■ Supplied material ■
○ ○ ○
(* ===== verification/SemSteps.v ===== *)
(** * Semaphores: every event keeps the books

    Each event of [SemSystem], where its callers do their duties, returns,
    keeps the invariant of the system, and changes what is available of each
    semaphore by its posts and its successful waits. *)

From stdpp Require Import base tactics numbers sets list sorting.
From S2P Require Import Prelude Queue QueueProps Sched SchedProps SchedOps SchedKernel SchedPriority SchedTheorems.
From S2P Require Import Sem SemHolder SemPrio SemOps SemCalls SemSystem.

(** The running task is not inside a wait. *)
Ltac steady_user HQ :=
  eapply steady_but; [intros ? ?; rewrite HQ; discriminate|intros y Hne; by rewrite ?upd_ne by done|intros y Hne; rewrite ?upd_ne by done; by auto].

Lemma steady_timeout s x errcode :
  steady s (EvIrqTimeout x errcode) (upd (waits (ss s)) x 0) (upd (errnos (ss s)) x errcode).
Proof. intros y sem isr _. unfold upd. destruct (Z.eqb_spec y x) as [->|]; (split; [|by auto]); [by right|by left]. Qed.

Section steps.
Context (T : list Z) (idle : Z) (P : list Z) (B : Z -> Z) (HT : NoDup T).
Abbreviation user := (user T idle).
Abbreviation core := (core T idle P).
Abbreviation views := (views B).
Abbreviation inv := (sem_inv T idle P B).
Abbreviation balanced := (balanced T idle P B).

(** Room to note one more priority in every task's [pend_reprios]: the array
    has CONFIG_SEM_NNESTPRIO entries, and a wait that boosts a holder of the
    semaphore may add one. *)
Definition nest_room (s : sys) : Prop :=
  forall x, x ∈ T -> npend_reprio (tcbs (kn (ss s)) x) < CONFIG_SEM_NNESTPRIO.

(** The duties of the callers: the idle task does not wait, counts and locks
    stay in range, and only a task inside a call continues it. *)
Definition sem_event_valid (s : sys) (e : sem_event) : Prop :=
  let k := kn (ss s) in
  let me := cpu k in
  match e with
  | EvWait sem => pcs s me = PcUser /\ me <> idle /\ sem <> 0 /\ lock k me < MAX_LOCK_COUNT
  | EvWaitIsr sem | EvTryWait sem => pcs s me = PcUser /\ me <> idle /\ sem <> 0
  | EvPost sem => pcs s me = PcUser /\ sem <> 0 /\ count_of (ss s) sem < SEM_VALUE_MAX /\ lock k me < MAX_LOCK_COUNT
  | EvLock => pcs s me = PcUser /\ lock k me < MAX_LOCK_COUNT
  | EvUnlock => pcs s me = PcUser
  | EvResume => pcs s me <> PcUser
  | EvIrqPost sem | EvIrqPostIsr sem => sem <> 0 /\ count_of (ss s) sem < SEM_VALUE_MAX
  | EvIrqTimeout x errcode => x ∈ T /\ (errcode = EINTR \/ errcode = ETIMEDOUT)
  | EvIrqTick => True
  end.

(** The event is a [sem_wait]. *)
Definition is_wait (e : sem_event) : bool :=
  match e with EvWait _ => true | _ => false end.

Lemma i16_dec s A G sem : inv s A G -> sem <> 0 -> i16 (count_of (ss s) sem - 1) = count_of (ss s) sem - 1.
Proof.
  intros Hi Hs. pose proof (inv_range T idle P B s A G sem Hi Hs) as Hr. pose proof (bk_count _ _ _ _ _ (in_books _ _ _ _ _ _ _ Hi) sem Hs) as Hc.
  pose proof (tally_bounds (is_waiter (waits (ss s)) sem) T) as Hb.
  pose proof (si_size _ _ _ _ (ok_inv _ _ _ _ (co_ok _ _ _ _ _ _ (in_core _ _ _ _ _ _ _ Hi)))) as Hsz. change max_tasks with 16%nat in Hsz.
  apply i16_small. unfold SEM_VALUE_MAX in *. lia.
Qed.

(** ** Waiting *)

(** The running task has taken a count. *)
Lemma balanced_take s A G G' t e sem E' :
  inv s A G -> sem <> 0 -> 0 < count_of (ss s) sem -> pcs s (running A) = PcUser -> (forall u, posted e u = 0) ->
  core t A G' -> in_irq (kn t) = false -> (forall y, y <> running A -> E' y = errnos (ss s) y) ->
  views t (upd (waits (ss s)) (running A) 0) E' (upd (count_of (ss s)) sem (i16 (count_of (ss s) sem - 1))) ->
  balanced s e (Some (mk_sys t (pcs s), Some (sem, OK))).
Proof.
  intros Hi Hs Hpos HQ Hp Hc Hirq HE Hv. rewrite (i16_dec s A G) in Hv by done.
  destruct (inv_running _ _ _ _ _ _ _ Hi) as (_ & _ & Hr & Hw).
  destruct (books_take T HT (running A) sem _ _ E' _ _ (in_books _ _ _ _ _ _ _ Hi) Hr Hs HQ Hpos HE) as [Hb Ha].
  eapply balanced_intro; [done|done|exact Hv| |exact Hb|apply (in_posts _ _ _ _ _ _ _ Hi)|by steady_user HQ|].
  - apply (wait_list_ext T A (waits (ss s))); [apply (in_list _ _ _ _ _ _ _ Hi)|]. intros y. unfold upd. by destruct (Z.eqb_spec y (running A)) as [->|].
  - intros u _. rewrite Hp. unfold sys_available. rewrite <- Ha. unfold acquired. rewrite andb_true_r. lia.
Qed.

(** The running task has started to wait. *)
Lemma balanced_block s A G A' t e sem isr E' :
  inv s A G -> sem <> 0 -> count_of (ss s) sem <= 0 -> pcs s (running A) = PcUser -> (forall u, posted e u = 0) ->
  core t A' G -> in_irq (kn t) = false -> (forall y, y <> running A -> E' y = errnos (ss s) y) -> E' (running A) = 0 ->
  views t (upd (waits (ss s)) (running A) sem) E' (upd (count_of (ss s)) sem (i16 (count_of (ss s) sem - 1))) ->
  (forall y, y ∈ A' g_waitingforsemaphore <-> y = running A \/ y ∈ A g_waitingforsemaphore) ->
  balanced s e (Some (mk_sys t (upd (pcs s) (running A) (PcWait sem isr)), None)).
Proof.
  intros Hi Hs Hneg HQ Hp Hc Hirq HE HEr Hv Hin. rewrite (i16_dec s A G) in Hv by done.
  destruct (inv_running _ _ _ _ _ _ _ Hi) as (_ & _ & Hr & Hw).
  destruct (books_block T HT (running A) sem isr _ _ E' _ _ (in_books _ _ _ _ _ _ _ Hi) Hr Hs HQ Hneg HE HEr) as [Hb Ha].
  eapply balanced_intro; [done|done|exact Hv| |exact Hb| |by steady_user HQ|].
  - apply (wait_list_blocked T A); [apply (in_list _ _ _ _ _ _ _ Hi)|done|done].
  - apply posts_ok_upd; [apply (in_posts _ _ _ _ _ _ _ Hi)|done].
  - intros u _. rewrite Hp, Ha. unfold acquired, sys_available. lia.
Qed.

Lemma wait_step s A G sem :
  inv s A G -> sem_event_valid s (EvWait sem) -> nest_room s -> balanced s (EvWait sem) (sem_exec s (EvWait sem)).
Proof.
  intros Hi (HQ & Hid & Hs & Hl) Hroom. destruct (inv_running _ _ _ _ _ _ _ Hi) as (Hh & Hcpu & Hr & Hw). rewrite Hcpu in *.
  pose proof (in_core _ _ _ _ _ _ _ Hi) as Hc. pose proof (in_views _ _ _ _ _ _ _ Hi) as Hv. pose proof (in_task _ _ _ _ _ _ _ Hi) as Hirq.
  simpl. unfold after_wait. destruct (Z_lt_le_dec 0 (count_of (ss s) sem)) as [Hpos|Hneg].
  - destruct (sem_wait_now T idle P B (ss s) A G sem _ _ _ Hc Hv Hirq) as (t & G' & -> & Hirq' & Hc' & Hv'); try done.
    cbn [mbind option_bind]. eapply (balanced_take s A G _ t _ sem (upd (errnos (ss s)) (running A) EINVAL)); try done. intros y Hne. by rewrite upd_ne.
  - destruct (sem_wait_blocks T idle P B (ss s) A G sem _ _ _ Hc Hv Hirq) as (t & A' & -> & Hc' & Hirq' & _ & Hv' & Hin & _); try done.
    { intros p Hp. apply Hroom. by apply (hb_task _ _ _ (co_hold _ _ _ _ _ _ Hc) sem). }
    cbn [mbind option_bind]. rewrite Hcpu. apply (balanced_block s A G A' t _ sem _ (upd (upd (errnos (ss s)) (running A) EINVAL) (running A) 0)); try done.
    + intros y Hne. by rewrite !upd_ne.
    + by rewrite upd_eq.
Qed.

Lemma waitisr_step s A G sem :
  inv s A G -> sem_event_valid s (EvWaitIsr sem) -> balanced s (EvWaitIsr sem) (sem_exec s (EvWaitIsr sem)).
Proof.
  intros Hi (HQ & Hid & Hs). destruct (inv_running _ _ _ _ _ _ _ Hi) as (Hh & Hcpu & Hr & Hw). rewrite Hcpu in *.
  pose proof (in_core _ _ _ _ _ _ _ Hi) as Hc. pose proof (in_views _ _ _ _ _ _ _ Hi) as Hv. pose proof (in_task _ _ _ _ _ _ _ Hi) as Hirq.
  simpl. unfold after_wait. destruct (Z_lt_le_dec 0 (count_of (ss s) sem)) as [Hpos|Hneg].
  - destruct (sem_wait_for_isr_now T idle P B (ss s) A G sem _ _ _ Hc Hv Hirq) as (t & -> & Hirq' & Hc' & Hv'); try done.
    cbn [mbind option_bind]. eapply (balanced_take s A G _ t _ sem (upd (errnos (ss s)) (running A) EINVAL)); try done. intros y Hne. by rewrite upd_ne.
  - destruct (sem_wait_for_isr_blocks T idle P B (ss s) A G sem _ _ _ Hc Hv Hirq) as (t & A' & -> & Hc' & Hirq' & Hv' & Hin); try done.
    cbn [mbind option_bind]. rewrite Hcpu. apply (balanced_block s A G A' t _ sem _ (upd (upd (errnos (ss s)) (running A) EINVAL) (running A) 0)); try done.
    + intros y Hne. by rewrite !upd_ne.
    + by rewrite upd_eq.
Qed.

Lemma trywait_step s A G sem :
  inv s A G -> sem_event_valid s (EvTryWait sem) -> balanced s (EvTryWait sem) (sem_exec s (EvTryWait sem)).
Proof.
  intros Hi (HQ & Hid & Hs). destruct (inv_running _ _ _ _ _ _ _ Hi) as (Hh & Hcpu & Hr & Hw). rewrite Hcpu in *.
  pose proof (in_core _ _ _ _ _ _ _ Hi) as Hc. pose proof (in_views _ _ _ _ _ _ _ Hi) as Hv. pose proof (in_task _ _ _ _ _ _ _ Hi) as Hirq.
  simpl. destruct (sem_trywait_spec T idle P B (ss s) A G sem _ _ _ Hc Hv Hirq) as (t & G' & -> & Hirq' & Hc' & Hv'); try done.
  cbn [mbind option_bind]. destruct (Z.ltb_spec 0 (count_of (ss s) sem)).
  - eapply (balanced_take s A G _ t _ sem (upd (upd (errnos (ss s)) (running A) EINVAL) (running A) EAGAIN)); try done. intros y Hne. by rewrite !upd_ne.
  - destruct (books_local T (running A) (waits (ss s)) (upd (waits (ss s)) (running A) 0) (errnos (ss s))
      (upd (upd (errnos (ss s)) (running A) EINVAL) (running A) EAGAIN) (count_of (ss s)) (pcs s) (pcs s)) as [Hb Ha]; try done.
    { apply (in_books _ _ _ _ _ _ _ Hi). }
    { intros y. unfold upd. by destruct (Z.eqb_spec y (running A)) as [->|]. }
    { intros y Hne. by rewrite !upd_ne. }
    { by rewrite HQ. }
    eapply balanced_intro; [done|done|exact Hv'| |exact Hb|apply (in_posts _ _ _ _ _ _ _ Hi)|by steady_user HQ|].
    + apply (wait_list_ext T A (waits (ss s))); [apply (in_list _ _ _ _ _ _ _ Hi)|]. intros y. unfold upd. by destruct (Z.eqb_spec y (running A)) as [->|].
    + intros u _. rewrite Ha. unfold acquired. rewrite andb_false_r. simpl. unfold sys_available. lia.
Qed.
○ ○ ○
■ Activity ■
Please find all lines of the entries that hold the string "posted" and copy them.

■ Output of the task ■
  inv s A G -> sem <> 0 -> 0 < count_of (ss s) sem -> pcs s (running A) = PcUser -> (forall u, posted e u = 0) ->
  inv s A G -> sem <> 0 -> count_of (ss s) sem <= 0 -> pcs s (running A) = PcUser -> (forall u, posted e u = 0) ->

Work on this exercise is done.